I must confess, this is not the book I started out to write. The book I started out to write was about the “stop David Duke movement.” Because I was very anxious in that struggle, a literary agent asked me to write about my experiences and to share my insights with the reader. Anne Levy, who is a child survivor of the Lodz and Warsaw ghettos and who had confronted David Duke right after he was elected to the state legislature, was supposed to be just one chapter in the book.

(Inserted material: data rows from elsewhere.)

Lemma selection_index_witness :
  selected_keywords {[ "keyword_en" := ["graph"; "network"] ]}
    [ {| selection_selected := true; selection_type := Some "keyword_en";
         selection_index := Some 2%Z |} ] []
  = inr []
  ∧ selected_keywords {[ "keyword_en" := ["graph"; "network"] ]}
      [ {| selection_selected := true; selection_type := Some "keyword_en";
           selection_index := Some (-3)%Z |} ] []
    = inl IndexError
  ∧ selected_keywords {[ "keyword_en" := ["graph"; "network"] ]}
      [ {| selection_selected := true; selection_type := Some "keyword_en";
           selection_index := Some (-1)%Z |} ] []
    = inr ["network"].
Proof.
  assert (Hcat : ({[ "keyword_en" := ["graph"; "network"] ]}
                    : gmap string (list string)) !! "keyword_en"
                 = Some ["graph"; "network"]) by reflexivity.
  destruct (selection_index_is_checked_from_above_only
              {[ "keyword_en" := ["graph"; "network"] ]} "keyword_en"
              ["graph"; "network"] 2 [] [] Hcat) as (Habove & _ & _).
  destruct (selection_index_is_checked_from_above_only
              {[ "keyword_en" := ["graph"; "network"] ]} "keyword_en"
              ["graph"; "network"] (-3) [] [] Hcat) as (_ & Hbelow & _).
  destruct (selection_index_is_checked_from_above_only
              {[ "keyword_en" := ["graph"; "network"] ]} "keyword_en"
              ["graph"; "network"] (-1) [] [] Hcat) as (_ & _ & Hend).
  split; [| split].
  - rewrite Habove; [reflexivity | simpl; lia].
  - apply Hbelow. simpl. lia.
  - destruct Hend as (keyword & Hkeyword & ->); [simpl; lia |].
    vm_compute in Hkeyword. injection Hkeyword as <-. reflexivity.
Defined.

(** X25: the confirmed search query is built from offered keywords only:
    when the loop over the selections ends without an exception, it has
    added at most one keyword for each selection, and every keyword it
    added is a keyword of some offered category. *)
Theorem confirmed_query_uses_offered_keywords all_keywords selections :
  ∀ parts result,
    selected_keywords all_keywords selections parts = inr result →
    (length result ≤ length parts + length selections)%nat
    ∧ ∀ keyword,
        keyword ∈ result →
        keyword ∈ parts
        ∨ ∃ category category_keywords,
            all_keywords !! category = Some category_keywords
            ∧ keyword ∈ category_keywords.
Proof.
  induction selections as [| selected rest IH]; intros parts result;
    cbn [selected_keywords].
  - intros [= <-]. split; [simpl; lia | by left].
  - assert (Hskip :
      selected_keywords all_keywords rest parts = inr result →
      (length result ≤ length parts + length (selected :: rest))%nat
      ∧ ∀ keyword,
          keyword ∈ result →
          keyword ∈ parts
          ∨ ∃ category category_keywords,
              all_keywords !! category = Some category_keywords
              ∧ keyword ∈ category_keywords).
    { intros Hrun. destruct (IH _ _ Hrun) as [Hlen Hin].
      split; [simpl; lia | exact Hin]. }
    destruct (selection_selected selected); [| exact Hskip].
    destruct (selection_type selected) as [category |]; cbn [mbind option_bind];
      [| exact Hskip].
    destruct (all_keywords !! category) as [category_keywords |] eqn:Hcat;
      [| exact Hskip].
    destruct (selection_index selected) as [index |]; [| discriminate].
    destruct (index <? Z.of_nat (length category_keywords))%Z; [| exact Hskip].
    destruct (py_index category_keywords index) as [e | keyword] eqn:Hpick;
      [discriminate |].
    intros Hrun. destruct (IH _ _ Hrun) as [Hlen Hin].
    split; [rewrite length_app in Hlen; simpl in *; lia |].
    intros k Hk. destruct (Hin k Hk) as [Hparts | Hoffered]; [| by right].
    apply elem_of_app in Hparts as [Hparts | Hnew]; [by left |].
    apply list_elem_of_singleton in Hnew as ->.
    right. exists category, category_keywords. split; [exact Hcat |].
    revert Hpick. unfold py_index.
    destruct (_ <? 0)%Z; [discriminate |].
    destruct (category_keywords !! _) as [x |] eqn:Hx; [| discriminate].
    intros [= <-]. by eapply list_elem_of_lookup_2.
Qed.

Her confrontation with him–one of those confrontations between light and darkness and good and evil–came from the deepest wellsprings of historical memory and was very seering and traumatic. It happened very dramatically at a Simon Wiesenthal exhibit of the Holocaust in the Rotunda in the great Memorial Hall of the skyscraper state capitol that Huey Long built. She had gone up there with a busload of New Americans, as the tightly knit community of Holocaust survivors in New Orleans call themselves. She was just there to bear witness, to be there for the unveiling by the governor, until she looked out of the corner of her eye and saw leering at parade rest, David Duke. This is David Duke after he had undergone extensive plastic surgery with an Aryan makeover look at about six-foot-three with a body by Nautilus. Seeing him, something came over her. She got angry and, as happens when political commitments are forged, she found courage and approached him to ask why he was there since he had denied that the Holocaust ever happened and, in effect, had defamed her experience. She was off and running. I try to tell about that and I also try to explain why she did what she did. I thought it was a simple question.
I am not by training a European historian, nor a holocaust historian; I’m not Jewish. But life sometimes throws you strange curves and before I knew it, one chapter became two, became three and Anne Levy ended up taking over the entire book and turning it into a Jewish family saga set against the backdrop of a world historical tragedy.
But I have to also say, I was profoundly moved and pulled into this story. If this is where the muse of history wanted to lead me, I said, well that’s where I am going to go. The result is this book. The other result is this honor of which I am deeply, deeply proud.
I’ll always want to acknowledge what Larry Powell has done for my family and myself. Having survived the Holocaust, we really–my children and my brother’s and sister’s children–never had a family, an extended family. By writing this book, Larry has given my family and my children their history. He has given me the opportunity to leave a legacy for my family and I thank him. This is such a great honor for Larry and he deserves it so much. Devoting eight years of his life to write this book. I am so grateful. He has become part of the family.